▶ [Exercise]
Among the records that follow, set down only the lines from the one containing "res_reason := if" to the one containing "exists run artifacts", both included, exactly.
[Provided material Boundary: Start]
Definition adjudicateRun (runId : string) (entry : VerifierRegistryEntry) (w : W)
    : PerRunVerdict * W :=
  match getRun runId w with
  | (Err e, w1) => (run_failed runId e {| ev_run := None; ev_artifacts := None; ev_traces := None |}, w1)
  | (Ok run, w1) =>
      let evidence1 := {| ev_run := Some run; ev_artifacts := None; ev_traces := None |} in
      match interpretRunStatus run with
      | BrUnparseable =>
          (mk_outcome runId V_VERIFIER_ERROR RUN_STATUS_UNPARSEABLE "run-status-unparseable" evidence1, w1)
      | BrNonTerminal =>
          (mk_outcome runId V_INDETERMINATE RUN_NOT_TERMINAL "run-not-terminal" evidence1, w1)
      | branch =>
          match getArtifacts runId w1 with
          | (Err e, w2) => (run_failed runId e evidence1, w2)
          | (Ok artifacts, w2) =>
              let evidence2 := {| ev_run := Some run; ev_artifacts := Some artifacts; ev_traces := None |} in
              match getTraces runId w2 with
              | (Err e, w3) => (run_failed runId e evidence2, w3)
              | (Ok traces, w3) =>
                  (judge_evidence runId entry (bool_decide (branch = BrSuccess)) artifacts traces
                     {| ev_run := Some run; ev_artifacts := Some artifacts; ev_traces := Some traces |},
                   w3)
              end
          end
      end
  end.

(** ** adjudicator.ts: the record *)

Definition verdict_priority : list VerdictState :=
  [V_VERIFIER_ERROR; V_CONTRADICTED; V_CORROBORATED_FAILURE; V_INDETERMINATE; V_CONFIRMED].

Definition reduceVerdicts (perRun : list PerRunVerdict) : VerdictState :=
  default V_CONFIRMED
    (List.find (fun st => existsb (fun r => bool_decide (verdict r = st)) perRun) verdict_priority).

Definition sharing (v : VerdictState) (perRun : list PerRunVerdict) : list PerRunVerdict :=
  List.filter (fun r => bool_decide (verdict r = v)) perRun.

Definition buildRecordReason (v : VerdictState) (perRun : list PerRunVerdict) : string :=
  match perRun with
  | [r] => reason r
  | _ => (verdict_str v ++ " via "
          ++ join "; " (map (fun r => (run_id r ++ ": " ++ reason r)%string) (sharing v perRun)))%string
  end.

Definition buildRecordReasonCode (v : VerdictState) (perRun : list PerRunVerdict)
    : AdjudicationReasonCode := reduceReasonCodes (map reason_code (sharing v perRun)).

Fixpoint adjudicate_runs (entry : VerifierRegistryEntry) (runIds : list string) (w : W)
    : list PerRunVerdict * W :=
  match runIds with
  | [] => ([], w)
  | runId :: rest =>
      let '(outcome, w1) := adjudicateRun runId entry w in
      let '(more, w2) := adjudicate_runs entry rest w1 in
      (outcome :: more, w2)
  end.

Definition by_run (field : string) (get : RunEvidence -> option jsval) (outcomes : list PerRunVerdict)
    : jsval :=
  JArray (map (fun o => JObject [("run_id", JString (run_id o));
                                 (field, default JUndefined (get (evidence_refs o)))]) outcomes).

Definition adjudicate (request : AdjudicationRequest) (registry : string -> VerifierRegistryEntry)
    (w : W) : result string AdjudicationResult * W :=
  if is_empty (kind request) || (length (req_run_ids request) =? 0)%nat
  then (Ok {| res_verdict := V_VERIFIER_ERROR; res_reason_code := MALFORMED_REQUEST;
              res_reason := if is_empty (kind request) then "malformed-request-missing-kind"
                            else "malformed-request-empty-run-ids";
              per_run := []; augmented_payload := None |}, w)
  else
    let entry := registry (kind request) in
    let '(perRun, w1) := adjudicate_runs entry (req_run_ids request) w in
    let v := reduceVerdicts perRun in
    let base payload :=
      {| res_verdict := v; res_reason_code := buildRecordReasonCode v perRun;
         res_reason := buildRecordReason v perRun; per_run := perRun;
         augmented_payload := payload |} in
    match build_augmented_payload entry with
    | Some build =>
        if negb (bool_decide (v = V_CONFIRMED))
        then (payload <-? build v (by_run "artifacts" ev_artifacts perRun)
                                  (by_run "traces" ev_traces perRun) ;;
              Ok (base (Some payload)), w1)
        else (Ok (base None), w1)
    | None => (Ok (base None), w1)
    end.
End Adjudicate.

(** ** Specification *)

(** What the evidence of a successful run must show to be confirmed. *)
Record evidence_passes (entry : VerifierRegistryEntry) (artifacts traces : jsval) : Prop := {
  ep_traces : asList traces <> [];
  ep_artifacts : asList artifacts = [] -> allow_zero_artifacts entry = Some true;
  ep_substance : forall a, a ∈ asList artifacts -> hasSubstance a = true;
  ep_content : forall check a, content_check entry = Some check -> a ∈ asList artifacts ->
    exists r, check a = Ok r /\ cr_ok r = true;
  ep_trace : forall check, trace_check entry = Some check ->
    exists r, check traces = Ok r /\ cr_ok r = true;
  ep_spans : forall s, s ∈ asList traces -> is_error_span s = false;
  ep_actions : forall n, expected_min_actions entry = Some n -> num_lt (num_of_nat 0) n = true ->
    num_lt (num_of_nat (countActionSpans (asList traces))) n = false;
}.

Section Specification.
Context {W : Type} (callTool : string -> jsval -> W -> result string jsval * W).
Context (num_to_str : jsnum -> string).

(** One run whose evidence can be fetched from state [w], leaving [w'], and
    passes every check. *)
Definition run_passes (entry : VerifierRegistryEntry) (runId : string) (w w' : W) : Prop :=
  exists run artifacts traces w1 w2,
    getRun callTool runId w = (Ok run, w1) /\ interpretRunStatus run = BrSuccess /\
    getArtifacts callTool runId w1 = (Ok artifacts, w2) /\
    getTraces callTool runId w2 = (Ok traces, w') /\
    evidence_passes entry artifacts traces.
[Provided material Boundary: End]
▶ [Expected output]
              res_reason := if is_empty (kind request) then "malformed-request-missing-kind"
                            else "malformed-request-empty-run-ids";
              per_run := []; augmented_payload := None |}, w)
  else
    let entry := registry (kind request) in
    let '(perRun, w1) := adjudicate_runs entry (req_run_ids request) w in
    let v := reduceVerdicts perRun in
    let base payload :=
      {| res_verdict := v; res_reason_code := buildRecordReasonCode v perRun;
         res_reason := buildRecordReason v perRun; per_run := perRun;
         augmented_payload := payload |} in
    match build_augmented_payload entry with
    | Some build =>
        if negb (bool_decide (v = V_CONFIRMED))
        then (payload <-? build v (by_run "artifacts" ev_artifacts perRun)
                                  (by_run "traces" ev_traces perRun) ;;
              Ok (base (Some payload)), w1)
        else (Ok (base None), w1)
    | None => (Ok (base None), w1)
    end.
End Adjudicate.

(** ** Specification *)

(** What the evidence of a successful run must show to be confirmed. *)
Record evidence_passes (entry : VerifierRegistryEntry) (artifacts traces : jsval) : Prop := {
  ep_traces : asList traces <> [];
  ep_artifacts : asList artifacts = [] -> allow_zero_artifacts entry = Some true;
  ep_substance : forall a, a ∈ asList artifacts -> hasSubstance a = true;
  ep_content : forall check a, content_check entry = Some check -> a ∈ asList artifacts ->
    exists r, check a = Ok r /\ cr_ok r = true;
  ep_trace : forall check, trace_check entry = Some check ->
    exists r, check traces = Ok r /\ cr_ok r = true;
  ep_spans : forall s, s ∈ asList traces -> is_error_span s = false;
  ep_actions : forall n, expected_min_actions entry = Some n -> num_lt (num_of_nat 0) n = true ->
    num_lt (num_of_nat (countActionSpans (asList traces))) n = false;
}.

Section Specification.
Context {W : Type} (callTool : string -> jsval -> W -> result string jsval * W).
Context (num_to_str : jsnum -> string).

(** One run whose evidence can be fetched from state [w], leaving [w'], and
    passes every check. *)
Definition run_passes (entry : VerifierRegistryEntry) (runId : string) (w w' : W) : Prop :=
  exists run artifacts traces w1 w2,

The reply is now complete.